__AVAILABLE DATA__.
>>>>
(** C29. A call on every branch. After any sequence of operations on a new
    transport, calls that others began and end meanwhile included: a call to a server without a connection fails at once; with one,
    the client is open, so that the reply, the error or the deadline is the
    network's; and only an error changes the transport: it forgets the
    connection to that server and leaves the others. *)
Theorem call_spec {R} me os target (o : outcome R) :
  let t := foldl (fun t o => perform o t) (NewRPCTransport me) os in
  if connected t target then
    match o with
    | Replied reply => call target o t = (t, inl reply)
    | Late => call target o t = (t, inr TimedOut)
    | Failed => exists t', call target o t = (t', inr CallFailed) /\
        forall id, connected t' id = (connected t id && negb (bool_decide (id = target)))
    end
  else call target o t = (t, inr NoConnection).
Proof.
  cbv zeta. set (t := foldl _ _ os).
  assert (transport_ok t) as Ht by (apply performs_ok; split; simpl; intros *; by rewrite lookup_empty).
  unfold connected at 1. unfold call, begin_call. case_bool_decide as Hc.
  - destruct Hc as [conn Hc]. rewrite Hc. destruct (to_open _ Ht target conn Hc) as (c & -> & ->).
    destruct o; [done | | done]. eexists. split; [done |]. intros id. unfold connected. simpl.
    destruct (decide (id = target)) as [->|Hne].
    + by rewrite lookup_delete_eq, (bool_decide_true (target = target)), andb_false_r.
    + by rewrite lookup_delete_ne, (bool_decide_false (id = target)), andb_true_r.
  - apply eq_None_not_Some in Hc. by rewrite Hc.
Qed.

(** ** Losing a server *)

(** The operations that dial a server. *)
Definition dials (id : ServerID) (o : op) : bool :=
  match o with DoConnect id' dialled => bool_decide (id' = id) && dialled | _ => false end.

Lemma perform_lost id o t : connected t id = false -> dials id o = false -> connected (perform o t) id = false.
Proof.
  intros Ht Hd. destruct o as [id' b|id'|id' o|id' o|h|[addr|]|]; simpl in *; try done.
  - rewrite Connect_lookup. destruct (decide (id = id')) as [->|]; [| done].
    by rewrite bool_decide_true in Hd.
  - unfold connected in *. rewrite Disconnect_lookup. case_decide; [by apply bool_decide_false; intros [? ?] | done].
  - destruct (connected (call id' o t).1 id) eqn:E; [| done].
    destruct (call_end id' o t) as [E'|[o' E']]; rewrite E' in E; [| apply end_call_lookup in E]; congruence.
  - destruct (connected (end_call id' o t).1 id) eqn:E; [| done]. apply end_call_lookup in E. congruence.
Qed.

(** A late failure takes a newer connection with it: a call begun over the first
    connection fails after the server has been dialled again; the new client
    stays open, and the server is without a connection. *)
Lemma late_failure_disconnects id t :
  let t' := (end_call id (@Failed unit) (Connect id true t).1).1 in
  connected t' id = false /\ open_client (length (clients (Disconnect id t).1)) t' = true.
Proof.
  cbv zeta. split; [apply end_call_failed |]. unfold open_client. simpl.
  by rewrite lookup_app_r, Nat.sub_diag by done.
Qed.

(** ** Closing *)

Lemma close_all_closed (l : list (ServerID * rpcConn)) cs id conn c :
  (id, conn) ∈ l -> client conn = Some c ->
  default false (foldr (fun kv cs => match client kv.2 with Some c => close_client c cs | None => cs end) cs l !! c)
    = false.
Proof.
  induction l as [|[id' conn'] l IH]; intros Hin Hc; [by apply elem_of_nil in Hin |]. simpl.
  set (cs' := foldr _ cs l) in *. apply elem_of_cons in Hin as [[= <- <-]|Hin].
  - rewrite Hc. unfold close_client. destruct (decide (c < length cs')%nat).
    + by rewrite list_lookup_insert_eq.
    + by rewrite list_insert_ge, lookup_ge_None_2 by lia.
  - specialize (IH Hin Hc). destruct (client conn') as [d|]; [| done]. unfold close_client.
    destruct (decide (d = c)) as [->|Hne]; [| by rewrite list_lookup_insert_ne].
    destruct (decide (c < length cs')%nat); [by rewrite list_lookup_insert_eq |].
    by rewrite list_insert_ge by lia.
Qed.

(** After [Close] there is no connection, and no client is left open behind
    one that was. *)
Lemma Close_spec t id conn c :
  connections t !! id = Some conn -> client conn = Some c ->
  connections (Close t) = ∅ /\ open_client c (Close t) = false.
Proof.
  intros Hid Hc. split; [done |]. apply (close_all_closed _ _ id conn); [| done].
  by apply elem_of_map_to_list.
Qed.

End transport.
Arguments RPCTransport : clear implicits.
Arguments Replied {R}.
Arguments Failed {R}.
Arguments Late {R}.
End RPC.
<<<<
>>>>
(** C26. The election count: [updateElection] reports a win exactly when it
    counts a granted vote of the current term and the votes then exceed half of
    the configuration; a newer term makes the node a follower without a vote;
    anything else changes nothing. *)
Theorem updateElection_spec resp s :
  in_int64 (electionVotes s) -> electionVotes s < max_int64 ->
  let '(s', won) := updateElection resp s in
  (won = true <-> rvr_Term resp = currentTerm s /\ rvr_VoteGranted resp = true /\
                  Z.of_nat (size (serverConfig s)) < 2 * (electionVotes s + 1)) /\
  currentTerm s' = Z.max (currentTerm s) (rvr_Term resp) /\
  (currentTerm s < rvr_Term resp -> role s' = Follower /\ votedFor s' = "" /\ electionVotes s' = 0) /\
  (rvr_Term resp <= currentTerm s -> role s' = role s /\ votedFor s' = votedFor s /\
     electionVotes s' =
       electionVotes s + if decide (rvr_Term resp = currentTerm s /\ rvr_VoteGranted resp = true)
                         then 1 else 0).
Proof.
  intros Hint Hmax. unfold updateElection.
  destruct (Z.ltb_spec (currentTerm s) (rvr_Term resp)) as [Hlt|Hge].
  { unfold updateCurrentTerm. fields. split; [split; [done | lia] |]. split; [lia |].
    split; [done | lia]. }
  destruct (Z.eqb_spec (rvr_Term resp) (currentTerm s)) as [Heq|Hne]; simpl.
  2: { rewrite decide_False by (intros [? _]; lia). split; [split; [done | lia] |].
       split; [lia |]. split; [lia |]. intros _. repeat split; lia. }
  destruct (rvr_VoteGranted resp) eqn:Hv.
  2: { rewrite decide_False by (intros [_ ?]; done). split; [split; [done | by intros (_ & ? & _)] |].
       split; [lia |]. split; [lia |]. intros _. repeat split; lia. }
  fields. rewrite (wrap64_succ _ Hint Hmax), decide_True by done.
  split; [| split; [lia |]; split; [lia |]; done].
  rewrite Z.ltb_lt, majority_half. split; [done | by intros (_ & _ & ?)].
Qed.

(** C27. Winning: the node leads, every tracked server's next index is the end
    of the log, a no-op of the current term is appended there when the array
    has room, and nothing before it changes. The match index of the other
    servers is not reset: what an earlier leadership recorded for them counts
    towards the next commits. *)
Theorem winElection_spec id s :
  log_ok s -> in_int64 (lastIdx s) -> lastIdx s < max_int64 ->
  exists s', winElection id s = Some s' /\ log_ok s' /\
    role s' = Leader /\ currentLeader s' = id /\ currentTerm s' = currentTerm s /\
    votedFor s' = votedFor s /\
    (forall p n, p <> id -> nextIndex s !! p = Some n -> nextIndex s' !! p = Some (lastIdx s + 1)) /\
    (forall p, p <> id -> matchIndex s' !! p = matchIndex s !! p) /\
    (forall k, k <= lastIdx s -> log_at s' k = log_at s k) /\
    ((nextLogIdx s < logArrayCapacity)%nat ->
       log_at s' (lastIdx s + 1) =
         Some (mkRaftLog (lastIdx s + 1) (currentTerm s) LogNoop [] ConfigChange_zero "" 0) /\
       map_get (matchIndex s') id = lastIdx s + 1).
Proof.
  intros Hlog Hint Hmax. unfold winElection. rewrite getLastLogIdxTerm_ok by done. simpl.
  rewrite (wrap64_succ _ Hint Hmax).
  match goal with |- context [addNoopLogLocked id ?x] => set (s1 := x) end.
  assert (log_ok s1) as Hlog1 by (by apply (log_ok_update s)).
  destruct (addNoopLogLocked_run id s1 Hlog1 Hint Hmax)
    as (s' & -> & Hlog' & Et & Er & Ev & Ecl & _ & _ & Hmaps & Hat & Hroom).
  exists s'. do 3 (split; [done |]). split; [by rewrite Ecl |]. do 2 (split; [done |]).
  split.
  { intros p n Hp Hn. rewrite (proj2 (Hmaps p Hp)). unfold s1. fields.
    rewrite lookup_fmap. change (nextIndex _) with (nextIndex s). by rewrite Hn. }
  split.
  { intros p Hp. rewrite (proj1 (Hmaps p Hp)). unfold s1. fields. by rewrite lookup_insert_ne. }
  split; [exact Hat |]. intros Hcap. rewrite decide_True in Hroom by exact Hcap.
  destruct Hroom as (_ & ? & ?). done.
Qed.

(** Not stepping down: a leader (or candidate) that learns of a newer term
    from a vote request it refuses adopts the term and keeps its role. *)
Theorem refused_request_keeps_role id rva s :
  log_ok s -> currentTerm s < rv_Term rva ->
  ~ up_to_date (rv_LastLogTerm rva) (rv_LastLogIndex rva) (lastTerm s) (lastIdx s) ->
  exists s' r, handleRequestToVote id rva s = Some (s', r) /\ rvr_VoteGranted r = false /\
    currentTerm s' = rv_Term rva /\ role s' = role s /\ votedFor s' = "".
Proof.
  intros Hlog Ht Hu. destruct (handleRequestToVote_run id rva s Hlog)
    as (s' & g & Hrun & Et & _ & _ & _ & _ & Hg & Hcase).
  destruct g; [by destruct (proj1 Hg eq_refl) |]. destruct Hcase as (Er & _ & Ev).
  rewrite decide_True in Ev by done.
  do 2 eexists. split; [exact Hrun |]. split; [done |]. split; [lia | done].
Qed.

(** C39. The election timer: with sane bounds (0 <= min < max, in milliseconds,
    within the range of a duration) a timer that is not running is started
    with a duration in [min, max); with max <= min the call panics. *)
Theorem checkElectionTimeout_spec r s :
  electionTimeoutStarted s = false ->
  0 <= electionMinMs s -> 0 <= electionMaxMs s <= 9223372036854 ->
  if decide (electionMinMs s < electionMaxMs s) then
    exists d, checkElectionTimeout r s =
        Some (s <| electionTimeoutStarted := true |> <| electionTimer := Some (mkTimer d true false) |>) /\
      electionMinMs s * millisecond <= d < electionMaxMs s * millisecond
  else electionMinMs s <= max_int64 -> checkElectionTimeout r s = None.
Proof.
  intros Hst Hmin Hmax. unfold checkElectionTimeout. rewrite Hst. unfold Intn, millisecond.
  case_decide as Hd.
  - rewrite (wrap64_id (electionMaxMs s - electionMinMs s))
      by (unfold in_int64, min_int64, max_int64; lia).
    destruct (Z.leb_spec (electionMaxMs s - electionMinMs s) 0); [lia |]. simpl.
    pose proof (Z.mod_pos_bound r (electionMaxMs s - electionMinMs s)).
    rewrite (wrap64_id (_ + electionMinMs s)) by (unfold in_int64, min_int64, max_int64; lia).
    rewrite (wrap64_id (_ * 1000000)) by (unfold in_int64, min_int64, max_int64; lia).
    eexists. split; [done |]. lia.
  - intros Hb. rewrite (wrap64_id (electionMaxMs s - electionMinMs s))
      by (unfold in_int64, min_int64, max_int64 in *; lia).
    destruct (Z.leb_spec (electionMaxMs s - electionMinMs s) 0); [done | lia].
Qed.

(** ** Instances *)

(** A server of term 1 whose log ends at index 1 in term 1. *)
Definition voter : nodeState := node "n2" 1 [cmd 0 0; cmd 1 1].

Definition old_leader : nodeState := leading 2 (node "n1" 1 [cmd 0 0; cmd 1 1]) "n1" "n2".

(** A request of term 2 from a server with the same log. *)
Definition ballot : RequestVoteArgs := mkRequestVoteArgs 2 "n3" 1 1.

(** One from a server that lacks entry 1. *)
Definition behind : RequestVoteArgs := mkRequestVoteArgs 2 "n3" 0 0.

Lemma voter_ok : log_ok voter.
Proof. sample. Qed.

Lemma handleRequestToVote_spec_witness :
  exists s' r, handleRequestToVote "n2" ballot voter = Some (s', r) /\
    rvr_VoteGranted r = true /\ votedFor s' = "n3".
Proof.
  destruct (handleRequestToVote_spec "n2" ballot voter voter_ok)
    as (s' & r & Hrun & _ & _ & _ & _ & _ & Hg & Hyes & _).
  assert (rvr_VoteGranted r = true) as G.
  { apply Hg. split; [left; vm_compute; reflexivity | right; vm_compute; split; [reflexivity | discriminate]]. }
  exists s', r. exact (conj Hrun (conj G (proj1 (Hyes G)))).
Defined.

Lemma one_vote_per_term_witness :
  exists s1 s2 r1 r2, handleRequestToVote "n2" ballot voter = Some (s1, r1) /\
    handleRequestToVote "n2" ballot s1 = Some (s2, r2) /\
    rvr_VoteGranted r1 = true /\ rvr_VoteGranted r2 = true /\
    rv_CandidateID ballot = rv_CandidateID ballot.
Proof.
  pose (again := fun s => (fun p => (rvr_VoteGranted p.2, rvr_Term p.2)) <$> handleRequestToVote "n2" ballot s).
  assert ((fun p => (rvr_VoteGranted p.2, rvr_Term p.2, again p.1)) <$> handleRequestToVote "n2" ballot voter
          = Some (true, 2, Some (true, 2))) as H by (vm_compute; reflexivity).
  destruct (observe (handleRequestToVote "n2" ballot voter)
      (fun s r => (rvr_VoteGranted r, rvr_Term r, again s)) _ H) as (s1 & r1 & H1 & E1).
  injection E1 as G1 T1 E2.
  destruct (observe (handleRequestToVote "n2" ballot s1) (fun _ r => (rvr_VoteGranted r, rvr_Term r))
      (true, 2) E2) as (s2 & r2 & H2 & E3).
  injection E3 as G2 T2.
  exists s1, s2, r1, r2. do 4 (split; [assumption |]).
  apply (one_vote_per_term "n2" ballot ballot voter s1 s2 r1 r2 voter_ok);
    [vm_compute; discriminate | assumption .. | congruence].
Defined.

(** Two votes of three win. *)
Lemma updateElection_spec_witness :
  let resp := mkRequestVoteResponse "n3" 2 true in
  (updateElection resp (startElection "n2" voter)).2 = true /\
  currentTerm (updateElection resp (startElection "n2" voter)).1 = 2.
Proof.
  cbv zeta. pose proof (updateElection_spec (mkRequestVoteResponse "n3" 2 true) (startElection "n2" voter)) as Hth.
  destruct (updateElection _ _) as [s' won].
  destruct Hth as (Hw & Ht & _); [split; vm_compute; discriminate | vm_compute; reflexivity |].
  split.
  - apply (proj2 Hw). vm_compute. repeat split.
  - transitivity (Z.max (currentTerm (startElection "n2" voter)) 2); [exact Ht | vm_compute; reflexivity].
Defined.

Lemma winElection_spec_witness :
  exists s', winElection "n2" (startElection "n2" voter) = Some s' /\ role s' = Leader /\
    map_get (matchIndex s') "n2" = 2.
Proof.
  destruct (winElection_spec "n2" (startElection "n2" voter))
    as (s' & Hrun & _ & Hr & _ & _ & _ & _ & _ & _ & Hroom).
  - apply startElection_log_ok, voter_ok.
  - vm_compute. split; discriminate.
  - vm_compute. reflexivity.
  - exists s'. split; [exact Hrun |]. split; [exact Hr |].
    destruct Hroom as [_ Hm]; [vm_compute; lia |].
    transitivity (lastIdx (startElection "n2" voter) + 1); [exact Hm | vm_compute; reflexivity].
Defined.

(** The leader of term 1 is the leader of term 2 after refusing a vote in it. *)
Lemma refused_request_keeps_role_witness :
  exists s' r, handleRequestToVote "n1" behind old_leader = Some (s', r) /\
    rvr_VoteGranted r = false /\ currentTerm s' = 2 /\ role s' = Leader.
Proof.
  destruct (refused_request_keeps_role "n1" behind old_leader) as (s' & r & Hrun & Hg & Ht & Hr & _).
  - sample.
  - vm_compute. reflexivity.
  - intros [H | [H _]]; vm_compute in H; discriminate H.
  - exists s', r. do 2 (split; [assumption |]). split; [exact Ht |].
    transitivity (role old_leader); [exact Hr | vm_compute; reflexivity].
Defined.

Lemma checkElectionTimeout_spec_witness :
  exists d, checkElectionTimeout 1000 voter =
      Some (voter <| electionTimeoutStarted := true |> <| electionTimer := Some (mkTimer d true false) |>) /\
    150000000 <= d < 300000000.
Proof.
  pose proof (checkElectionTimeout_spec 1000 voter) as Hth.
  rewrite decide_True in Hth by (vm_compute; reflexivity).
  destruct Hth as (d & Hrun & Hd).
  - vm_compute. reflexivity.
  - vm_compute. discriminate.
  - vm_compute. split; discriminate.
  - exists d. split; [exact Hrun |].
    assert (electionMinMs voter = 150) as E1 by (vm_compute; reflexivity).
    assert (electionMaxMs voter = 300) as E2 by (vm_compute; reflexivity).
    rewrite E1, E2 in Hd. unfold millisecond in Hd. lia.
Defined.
<<<<
__YOUR GOAL__. Work out how many lines of the data include the word "Hint", and write that number alone.

__OUTPUT FOR THIS TASK__. 5